Child Psychiatry Faces Workforce Shortage: Page 3 of 6

Kashurba is the only child psychiatrist in a four-county area of rural Pennsylvania that is roughly the size of Massachusetts and home to about half a million people, he said. He evaluates 500 to 1,000 children a year.

He works at six different sites: an outpatient facility; an intermediate unit for special education services, where he established an autism assessment program; a partial-hospitalization facility; a residential treatment center; a small outpatient private practice that includes legal work; and a maximum-security prison for juvenile offenders.

After 15 years of working in the area, Kashurba said that he has given up on the idea of recruiting another child psychiatrist. "They just don't come here," he said. And with a dearth of child psychiatrists, "What ends up happening is that kids need services and they end up seeing somebody other than a child psychiatrist for those services."

That, he said, places additional stress on the system by forcing adult psychiatrists, pediatricians and family physicians to spend time practicing outside of areas where they feel comfortable.

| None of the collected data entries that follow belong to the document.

(** * qwish: a shallow embedding of the notification core

    Files embedded:
    - utils/notify.ts            computeNotifyUtc                (C1)
    - handlers/sender            sender                          (C2-C6)
    - queues/greeter.ts          enqueueGreeterMessage           (C6, C7)
    - handlers/scheduler         scheduler                       (C7)
    - handlers/dlqProcessor      dlqProcessor, checkServiceHealth (C8, C10)
    - lib/sqs.ts                 getMessageCount                 (C10)
    - handlers/healthCheck       status classification          (C9)

    Instants are integers of milliseconds since the Unix epoch, which is what
    [Date.getTime] and [dayjs().valueOf()] return; ISO strings written to the
    store are modelled by the instant they denote. *)

From Stdlib Require Import ZArith List Bool Lia String Ascii.
From stdpp Require Import base gmap strings sorting.

Open Scope Z_scope.

(* ------------------------------------------------------------------ *)
(** ** Calendar arithmetic (the parts of JS [Date] and dayjs used) *)

(** Proleptic Gregorian day number of a civil date, day 0 = 1970-01-01.
    Linear in [d], so it also computes JS [MakeDay] for an overflowing day. *)
Definition days_from_civil (y m d : Z) : Z :=
  let y' := if m <=? 2 then y - 1 else y in
  let era := y' / 400 in
  let yoe := y' - era * 400 in
  let mp := if 2 <? m then m - 3 else m + 9 in
  let doy := (153 * mp + 2) / 5 + d - 1 in
  let doe := yoe * 365 + yoe / 4 - yoe / 100 + doy in
  era * 146097 + doe - 719468.

(** Inverse of [days_from_civil]: (year, month, day) of a day number. *)
Definition civil_from_days (z : Z) : Z * Z * Z :=
  let z' := z + 719468 in
  let era := z' / 146097 in
  let doe := z' - era * 146097 in
  let yoe := (doe - doe / 1460 + doe / 36524 - doe / 146096) / 365 in
  let y := yoe + era * 400 in
  let doy := doe - (365 * yoe + yoe / 4 - yoe / 100) in
  let mp := (5 * doy + 2) / 153 in
  let d := doy - (153 * mp + 2) / 5 + 1 in
  let m := if mp <? 10 then mp + 3 else mp - 9 in
  (if m <=? 2 then y + 1 else y, m, d).

Definition ms_per_day : Z := 86400000.
Definition ms_per_minute : Z := 60000.

(** [dayjs(t).year()] on a host whose local zone is UTC (the Lambda runtime). *)
Definition year_of_ms (t : Z) : Z :=
  let '(y, _, _) := civil_from_days (t / ms_per_day) in y.

(** First instant of a UTC year. *)
Definition start_of_year_ms (y : Z) : Z := days_from_civil y 1 1 * ms_per_day.

Definition is_leap (y : Z) : bool :=
  ((y mod 4 =? 0) && negb (y mod 100 =? 0)) || (y mod 400 =? 0).

Definition days_in_month (y m : Z) : Z :=
  if m =? 2 then (if is_leap y then 29 else 28)
  else if (m =? 4) || (m =? 6) || (m =? 9) || (m =? 11) then 30 else 31.

(** A 'YYYY-MM-DD' string as dayjs parses it. *)
Record Date := mkDate { d_year : Z; d_month : Z; d_day : Z }.

(** An 'HH:mm' string. *)
Record HHMM := mkHHMM { t_hour : Z; t_minute : Z }.

(** [dayjs(date).year(y)]: dayjs sets year and month with the day of month
    clamped to the length of the target month, so Feb 29 becomes Feb 28 in
    a common year. *)
Definition dayjs_set_year (b : Date) (y : Z) : Date :=
  mkDate y (d_month b) (Z.min (d_day b) (days_in_month y (d_month b))).

(** The wall-clock reading `${YYYY-MM-DD}T${HH:mm}` as milliseconds of a
    UTC-like local time line. *)
Definition local_ms (b : Date) (t : HHMM) : Z :=
  days_from_civil (d_year b) (d_month b) (d_day b) * ms_per_day
  + t_hour t * 3600000 + t_minute t * ms_per_minute.

Section Timezones.

(** The IANA database as dayjs' timezone plugin consults it: the UTC offset
    in minutes that a zone has at a local wall-clock reading, or [None]
    when the zone name is unknown (dayjs.tz then throws a RangeError). *)
Variable tz_offset : string -> Z -> option Z.

(** [dayjs.tz(`${date}T${time}`, tz).utc().toISOString()]. *)
Definition dayjs_tz_utc (b : Date) (t : HHMM) (tz : string) : option Z :=
  let l := local_ms b t in
  match tz_offset tz l with
  | Some off => Some (l - off * ms_per_minute)
  | None => None
  end.

(** The candidate instant of [birthday] in year [y]. *)
Definition notify_for_year (birthday : Date) (tz : string) (t : HHMM) (y : Z)
  : option Z :=
  dayjs_tz_utc (dayjs_set_year birthday y) t tz.

(** utils/notify.ts, [computeNotifyUtc(birthday, tz, notifyLocalTime,
    referenceTimeIso)] with a valid reference instant; [None] is the
    RangeError raised for an unknown zone. *)
Definition computeNotifyUtc (birthday : Date) (tz : string) (t : HHMM)
  (reference : Z) : option Z :=
  let year := year_of_ms reference in
  match notify_for_year birthday tz t year with
  | None => None
  | Some notifyUtc =>
      if notifyUtc <? reference
      then notify_for_year birthday tz t (year + 1)
      else Some notifyUtc
  end.

End Timezones.

(** Time left from [r] to the end of its UTC year. *)
Definition ms_to_year_end (r : Z) : Z := start_of_year_ms (year_of_ms r + 1) - r.

(** A zone with one fixed offset (UTC, Pacific/Kiritimati, ...). *)
Definition fixed_zone (name : string) (off : Z) : string -> Z -> option Z :=
  fun tz _ => if String.eqb tz name then Some off else None.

Kashurba is co-chair of AACAP's workgroup on consumer issues. The group puts together the "Facts for Families" portion of the academy's Web site and strives to make the role of child and adolescent psychiatrists more visible within the general and mental health care systems.

"You have to be very creative in what you do," he said. "You have to have good working relationships with the psychologists, the pediatricians, the family doc."

Having been in the Somerset, Pa., area for so long, Kashurba has established those relationships. When he first moved there, he set up an inpatient psychiatric facility for adults and adolescents at the local hospital. He was able to work closely with other physicians, allowing him to gain their trust.

When he left the hospital to devote his practice to child and adolescent psychiatry, doctors felt comfortable calling him for advice about managing their young patients' medications, he said.